Schedule C: Hardware

  1. Hardware Delivery. CC+I shall deliver all purchased hardware to Customer EXW (Incoterms 2010) through a carrier agent designated by CC+I (unless a different carrier agent is designated by Customer and accepted by CC+I). Title and risk of loss shall pass from CC+I to Customer upon delivery of the hardware to such carrier agent. Customer shall pay all freight, insurance, and other shipping-related expenses associated with purchases of hardware.
  2. Hardware Warranty. For the applicable warranty period identified in the applicable price list (or twelve (12) months if not identified in such price list) as measured from the date of CC+I’s shipment of the hardware (as provided on the packaging material in which such hardware is shipped), CC+I represents and warrants to Customer that such hardware shall be free from defects in material and workmanship under normal use. Customer’s sole and exclusive remedy and the entire liability of CC+I for CC+I’s breach of this warranty will be for CC+I, at its option, to repair or replace such hardware, provided Customer complies with the RMA Procedures (defined below). Any hardware or replacement parts used may be new or reconditioned/refurbished.
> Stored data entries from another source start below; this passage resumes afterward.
(** C11. However often add-ons derived from this template are enabled and
    disabled, operators called and dialogs used, the Image menu shows the
    separator and the Filters submenu at most once. *)
Theorem reachable_image_menu_once `{Denoiser} d0 s ctx :
  reachable d0 s ->
  draw_image_menu (b_reg s) ctx = [] \/ draw_image_menu (b_reg s) ctx = menu_func ctx.
Proof.
  intros Hs. apply draw_image_menu_hooks.
  apply (reachable_inv (fun _ => True) hooks_inv d0 s); try done.
  - intros self0 ctx0 s0 _. by destruct (execute self0 ctx0 s0) as [? []].
  - apply register_hooks_inv.
  - apply unregister_hooks_inv.
  - by left.
Qed.

(** ** The temporary scene *)

Lemma filter_absent (x : string) l :
  x ∉ l -> List.filter (fun y => bool_decide (y = x)) l = [].
Proof.
  induction l as [|y l IH]; simpl; intros Hx; [done|].
  rewrite bool_decide_eq_false_2 by set_solver. set_solver.
Qed.

Lemma ensure_scene_count d :
  scene_count SCENE_NAME d <= 1 -> scene_count SCENE_NAME (ensure_scene d) <= 1.
Proof.
  unfold ensure_scene. destruct (scenes_contains SCENE_NAME d) eqn:E; [done|].
  intros _. assert (Hn : ~ scene_present SCENE_NAME d) by (rewrite scene_present_contains; congruence).
  unfold scene_present, scene_count, scene_names in *; cbn [scenes].
  rewrite map_app, List.filter_app, length_app, filter_absent by done.
  cbn [map List.filter length sc_name]. rewrite bool_decide_eq_true_2 by done. simpl. lia.
Qed.

#[local] Hint Resolve copy_back_names setup_compositor_names : pym.

Lemma execute_count `{Denoiser} self ctx :
  preserves (fun d => scene_count SCENE_NAME d <= 1) (execute self ctx).
Proof.
  unfold execute. apply preserves_bind.
  { intros d Hd. rewrite create_scene_run. by apply ensure_scene_count. }
  intros scene.
  do 5 (apply preserves_bind; [apply count_preserves; auto with pym | intros ?]).
  apply preserves_bind; [apply scenes_remove_count | intros; apply preserves_ret].
Qed.

Lemma registry_true_preserves {A} (c : PyM Registry A) : preserves (fun _ => True) c.
Proof. intros r _. by destruct (c r) as [? []]. Qed.

(** C12. Starting from data with at most one scene named [SCENE_NAME],
    every reachable state has at most one: a run of [execute] that raises
    leaves its scene behind, and the next run takes that scene over instead
    of adding another. *)
Theorem reachable_one_temp_scene `{Denoiser} d0 s :
  scene_count SCENE_NAME d0 <= 1 -> reachable d0 s -> scene_count SCENE_NAME (b_data s) <= 1.
Proof.
  intros H0 Hs.
  apply (reachable_inv (fun d => scene_count SCENE_NAME d <= 1) (fun _ => True) d0 s);
    auto using execute_count, registry_true_preserves.
Qed.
  3. Return Material Authorization Procedures (“RMA Procedures”). Customer shall report suspected defects in the hardware to CC+I through CC+I’s support. CC+I shall issue Customer a RMA number, (b) Customer shall ship such hardware to the address specified by CC+I, freight prepaid, at CC+I’s cost and expense, (c) and CC+I shall ship Customer repaired or replacement hardware, freight prepaid, at CC+I’s cost and expense. For the avoidance of doubt, in order for CC+I to ship replacement hardware, Customer must report the suspected defect, CC+I must confirm that the hardware has failed to meet the warranty, and CC+I must issue Customer a RMA number. If Customer fails to return the defective hardware to CC+I within thirty (30) days of the date CC+I issues Customer a RMA number, CC+I may invoice Customer for the replacement hardware at CC+I’s then-current list price. Any returned defective hardware shall be CC+I’s property once CC+I delivers replacement hardware to Customer.